奏光のストレイン 第9話「目の前の自分」

 泣けたんだけど、微妙。
 初めに文句を言わせてもらうと、まずセーラの正体があっという間に関係各方面の方々の隅々にまで広がって2ちゃん状態になっていたこと。メルチセディックが艦長に報告して司令部の要職が知っている分には構わないんだけど、艦橋であの状態はないだろう。もう一人ロッティが真実を知っていたわけなんだが、彼女が言いふらしたのか?。グォールの方々まで知れ渡っているのは軍隊としてどうなんだろう?と思わざるを得ない。とにかく、セーラがいじめられる構図を演出したいのはわかるが、別にグォールの方々がセーラの事を知っていなくとも、敵艦が迫っているからだけで済む話だし、艦長付近の方々とロッティだけで問い詰めのシーンを構成しても何ら問題がないと思うんだが。
 あとはロッティのセーラ問い詰めの場面。まず監禁している部屋の監視体制がアレでいいのか?というのが一つ。画面からは独立した生活ゾーンを緊急に監獄に仕立て上げましたという感じだったが、監禁部屋に近づく不審者を観察する人員が配置されていないのはダメだろう。憲兵のない軍隊が存在しないように、演習艦といえども候補生の犯罪を想定せずに艦が設計されていないというのはちょっとなぁ。これも詰め所の2シーンぐらいあれば済む話。
 セーラから本音が引き出せてロッティの溜飲が下がったわけなんだが、ロッティが監視されている可能性も知りながら銃を片手に部屋に近づいていったのはどういう意図があったのかが不明瞭な点が気にかゝった。後付け的にロッティはセーラの本音が聞きたかったための行動になってしまっているが、別に本音を引き出すようなコントロールを自分に課していたとも思われなかった。「なぜオマエは生きている?」というロッティの台詞の返答として予想されたのがセーラの謝罪だったわけなんだが、ただセーラ自身に悪意があるわけでもなく、身内の兄の(そもそも意図もわからない)しでかしたことだからといって、自分に責任のないことについて謝ることは筋としてない。仮にセーラがロッティに謝ったからといって、ロッティは謝って済む問題じゃないとかいって火に油を注ぐことになる展開が待っていそう。別にロッティはセーラに謝ってもらいたくて押しかけた訳ではないだろう。あやまってもらったところで気が鎮まらないってことはロッティ自身にもわかっていたはず。そう、ただ単純にロッティはやり場のない怒りをセーラにぶつけるために会いに行ったとしか思えないし、そういう心情はよくわかるのだ。ヘンな話ロッティはセーラからの弁明を聞きたかったわけでも殺しに行ったわけでも無いように私には思えるんだけどな。しかしロッティの感情をセーラが受け止めても、セーラは彼女に対して何も言えないというのが普通なんだよな。ロッティは兄に会えないといっているわけで、それに対してセーラは自分も兄が大切な存在だったと返すのはありえないと思ってしまうんだけどなぁ。つーかゆかなは関西人?。

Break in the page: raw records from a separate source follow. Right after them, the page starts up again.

Lemma ape_nonneg_or_nan t p :
  F64.is_finite t = true -> F64.is_finite p = true ->
  nonneg_or_nan (ape t p) = true.
Proof.
  intros Ht Hp. unfold nonneg_or_nan.
  destruct (F64.is_nan (ape t p)) eqn:E; [apply orb_true_r|].
  unfold ape in *. rewrite abs_nan_iff in E. rewrite abs_nonneg by exact E.
  reflexivity.
Qed.

Lemma ape_zero_actual t p :
  F64.is_zero t = true -> F64.is_nonzero_number p = true ->
  ape t p = F64.inf.
Proof.
  destruct t as [st | | |]; simpl; try discriminate; intros _.
  destruct p as [| | | sp mp ep]; simpl; try discriminate; intros _.
  reflexivity.
Qed.

Lemma ape_diag t : F64.is_nonzero_number t = true -> ape t t = F64.zero.
Proof.
  destruct t as [| | | s m e]; simpl; try discriminate; intros _.
  unfold ape. rewrite sub_diag_finite by reflexivity. reflexivity.
Qed.

(** ** Sums of values that are NaN or not negative *)

Lemma fold_add_nan l : fold_left F64.add l F64.nan = F64.nan.
Proof. induction l as [| x l IH]; simpl; [reflexivity | exact IH]. Qed.

Lemma fold_add_nan_iff l : forall acc,
  forallb nonneg_or_nan l = true -> nonneg_or_nan acc = true ->
  F64.is_nan (fold_left F64.add l acc)
  = F64.is_nan acc || existsb F64.is_nan l.
Proof.
  induction l as [| x l IH]; intros acc Hl Hacc; simpl.
  - rewrite orb_false_r. reflexivity.
  - simpl in Hl. apply andb_true_iff in Hl as [Hx Hl].
    destruct (F64.is_nan acc) eqn:Ea.
    { destruct acc; try discriminate. change (SFadd F64.prec F64.emax S754_nan x)
        with F64.nan. rewrite fold_add_nan. reflexivity. }
    destruct (F64.is_nan x) eqn:Ex.
    { destruct x; try discriminate. rewrite add_nan_r, fold_add_nan.
      reflexivity. }
    unfold nonneg_or_nan in Hx, Hacc. rewrite Ex in Hx. rewrite Ea in Hacc.
    rewrite orb_false_r in Hx, Hacc.
    pose proof (add_nonneg acc x Hacc Hx) as Hs.
    rewrite IH; [| exact Hl | unfold nonneg_or_nan; rewrite Hs; reflexivity].
    destruct (F64.add acc x); try discriminate; reflexivity.
Qed.

Lemma fold_add_nonneg l : forall acc,
  forallb F64.nonneg l = true -> F64.nonneg acc = true ->
  F64.nonneg (fold_left F64.add l acc) = true.
Proof.
  induction l as [| x l IH]; intros acc Hl Hacc; simpl; [exact Hacc|].
  simpl in Hl. apply andb_true_iff in Hl as [Hx Hl].
  apply IH; [exact Hl | apply add_nonneg; assumption].
Qed.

 そしてセーラの身の上話を聞いて自分と重なることに拍子抜けした結果になって(して)しまったわけで。セーラが兄を自分の手で殺すというのは勇み足のような気がするんだが、セーラが兄を慕う気持ちが痛いほどよく理解したロッティの次の行動がどうなるんだろうな?。さすがに手を取り合ってラルフを殺しましょうとか、セーラが兄を殺すのを手伝うなり生暖かく見守るってことは無いと思うんだが、艦内のセーラ糾弾に対してロッティの態度を想像してなんだかなぁですよ。なんつーかいじめられっこをかばって自分もいじめられるってパターンにしたいんだろうか?スタッフは。まぁどうなるかわからんのですけど。
 ドラマ性のためには使い捨てとも思われるキャラの大胆な切り方をしてくるので期待はしたいんだが、どうなることやら。兄を自分の手で殺したいと今回セーラに言わせたのは尺の短さもあるんだろうけど、どうにもあっさりしすぎの感がしないでもない。次回は兄の真意が明らかになりそうなので、このもどかしさも少しは緩和されるのではなかろうか。いや、いい意味で焦らしてくれてもいいんだけど。